=== Your objective ===
The required output is the lines below from the line containing "Record ArgumentSpec := mkArgSpec" to the line containing "let positive t := match t with", inclusive, retyped exactly. No other lines belong in it.
--- Exercise data Enclosed Below ---
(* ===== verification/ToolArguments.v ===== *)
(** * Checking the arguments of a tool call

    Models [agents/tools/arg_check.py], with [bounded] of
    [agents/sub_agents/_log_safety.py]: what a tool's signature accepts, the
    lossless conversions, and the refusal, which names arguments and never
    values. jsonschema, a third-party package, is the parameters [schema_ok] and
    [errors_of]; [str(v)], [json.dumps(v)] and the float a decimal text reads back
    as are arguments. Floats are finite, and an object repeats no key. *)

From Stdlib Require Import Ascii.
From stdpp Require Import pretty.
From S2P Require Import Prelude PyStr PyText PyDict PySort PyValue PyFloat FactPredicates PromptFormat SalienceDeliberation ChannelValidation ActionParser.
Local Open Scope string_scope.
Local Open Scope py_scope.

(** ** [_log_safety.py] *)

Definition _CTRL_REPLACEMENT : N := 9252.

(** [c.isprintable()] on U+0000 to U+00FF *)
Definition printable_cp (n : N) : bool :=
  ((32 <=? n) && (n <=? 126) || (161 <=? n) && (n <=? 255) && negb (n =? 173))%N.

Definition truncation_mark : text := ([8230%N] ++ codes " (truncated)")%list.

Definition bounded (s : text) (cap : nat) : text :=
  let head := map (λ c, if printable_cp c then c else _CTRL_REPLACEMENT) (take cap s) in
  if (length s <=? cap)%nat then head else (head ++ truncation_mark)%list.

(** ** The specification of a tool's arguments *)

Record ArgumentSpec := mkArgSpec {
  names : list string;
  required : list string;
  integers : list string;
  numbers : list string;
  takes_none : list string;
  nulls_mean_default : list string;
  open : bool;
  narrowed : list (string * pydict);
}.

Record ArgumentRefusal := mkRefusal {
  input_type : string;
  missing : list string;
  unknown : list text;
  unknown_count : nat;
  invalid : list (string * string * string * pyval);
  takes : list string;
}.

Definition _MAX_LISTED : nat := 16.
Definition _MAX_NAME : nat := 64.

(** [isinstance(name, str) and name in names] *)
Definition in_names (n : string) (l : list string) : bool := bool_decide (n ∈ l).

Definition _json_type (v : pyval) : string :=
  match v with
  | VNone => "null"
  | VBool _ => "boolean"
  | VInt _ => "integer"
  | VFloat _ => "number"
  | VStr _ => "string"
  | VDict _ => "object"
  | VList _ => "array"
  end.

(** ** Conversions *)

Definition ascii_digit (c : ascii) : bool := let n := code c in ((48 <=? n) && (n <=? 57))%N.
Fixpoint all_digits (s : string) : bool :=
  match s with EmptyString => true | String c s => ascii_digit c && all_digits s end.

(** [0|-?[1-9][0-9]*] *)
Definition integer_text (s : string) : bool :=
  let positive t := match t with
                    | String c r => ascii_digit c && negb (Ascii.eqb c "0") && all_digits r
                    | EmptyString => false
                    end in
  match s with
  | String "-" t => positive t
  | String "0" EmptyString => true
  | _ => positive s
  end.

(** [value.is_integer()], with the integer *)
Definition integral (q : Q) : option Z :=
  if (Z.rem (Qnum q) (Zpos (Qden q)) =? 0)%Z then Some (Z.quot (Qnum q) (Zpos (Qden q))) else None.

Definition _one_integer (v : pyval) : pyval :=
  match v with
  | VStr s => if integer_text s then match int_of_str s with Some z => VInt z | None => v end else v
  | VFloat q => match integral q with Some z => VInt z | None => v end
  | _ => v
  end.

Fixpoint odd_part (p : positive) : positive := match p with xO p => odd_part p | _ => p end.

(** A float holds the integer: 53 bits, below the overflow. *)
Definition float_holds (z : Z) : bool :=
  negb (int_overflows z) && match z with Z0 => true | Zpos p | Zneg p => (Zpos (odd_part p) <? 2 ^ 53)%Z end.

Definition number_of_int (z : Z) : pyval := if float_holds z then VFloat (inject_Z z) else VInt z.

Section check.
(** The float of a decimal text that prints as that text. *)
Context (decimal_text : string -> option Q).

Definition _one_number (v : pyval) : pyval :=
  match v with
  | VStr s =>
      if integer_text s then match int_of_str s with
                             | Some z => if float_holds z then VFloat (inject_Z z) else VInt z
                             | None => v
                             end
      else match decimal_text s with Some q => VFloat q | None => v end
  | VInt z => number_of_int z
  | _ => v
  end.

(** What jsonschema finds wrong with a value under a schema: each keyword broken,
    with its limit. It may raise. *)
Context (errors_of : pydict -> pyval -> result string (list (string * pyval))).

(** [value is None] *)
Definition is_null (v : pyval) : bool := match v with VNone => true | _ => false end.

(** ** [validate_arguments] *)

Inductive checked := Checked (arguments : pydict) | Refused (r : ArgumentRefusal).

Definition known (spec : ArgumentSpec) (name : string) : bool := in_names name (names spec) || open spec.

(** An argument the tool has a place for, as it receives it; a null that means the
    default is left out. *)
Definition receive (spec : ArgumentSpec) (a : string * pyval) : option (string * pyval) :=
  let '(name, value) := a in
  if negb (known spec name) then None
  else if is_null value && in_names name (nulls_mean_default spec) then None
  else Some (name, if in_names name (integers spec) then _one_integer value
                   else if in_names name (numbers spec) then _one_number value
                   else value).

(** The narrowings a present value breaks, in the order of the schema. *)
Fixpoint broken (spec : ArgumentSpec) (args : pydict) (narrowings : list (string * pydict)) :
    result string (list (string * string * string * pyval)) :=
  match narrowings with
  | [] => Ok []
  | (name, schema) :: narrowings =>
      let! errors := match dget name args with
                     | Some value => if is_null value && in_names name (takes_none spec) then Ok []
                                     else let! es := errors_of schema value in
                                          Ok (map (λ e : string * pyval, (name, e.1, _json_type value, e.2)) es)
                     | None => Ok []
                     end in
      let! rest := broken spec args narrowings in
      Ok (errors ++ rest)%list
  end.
--- End of Enclosed Exercise data ---
=== Solution to this problem ===
Record ArgumentSpec := mkArgSpec {
  names : list string;
  required : list string;
  integers : list string;
  numbers : list string;
  takes_none : list string;
  nulls_mean_default : list string;
  open : bool;
  narrowed : list (string * pydict);
}.

Record ArgumentRefusal := mkRefusal {
  input_type : string;
  missing : list string;
  unknown : list text;
  unknown_count : nat;
  invalid : list (string * string * string * pyval);
  takes : list string;
}.

Definition _MAX_LISTED : nat := 16.
Definition _MAX_NAME : nat := 64.

(** [isinstance(name, str) and name in names] *)
Definition in_names (n : string) (l : list string) : bool := bool_decide (n ∈ l).

Definition _json_type (v : pyval) : string :=
  match v with
  | VNone => "null"
  | VBool _ => "boolean"
  | VInt _ => "integer"
  | VFloat _ => "number"
  | VStr _ => "string"
  | VDict _ => "object"
  | VList _ => "array"
  end.

(** ** Conversions *)

Definition ascii_digit (c : ascii) : bool := let n := code c in ((48 <=? n) && (n <=? 57))%N.
Fixpoint all_digits (s : string) : bool :=
  match s with EmptyString => true | String c s => ascii_digit c && all_digits s end.

(** [0|-?[1-9][0-9]*] *)
Definition integer_text (s : string) : bool :=
  let positive t := match t with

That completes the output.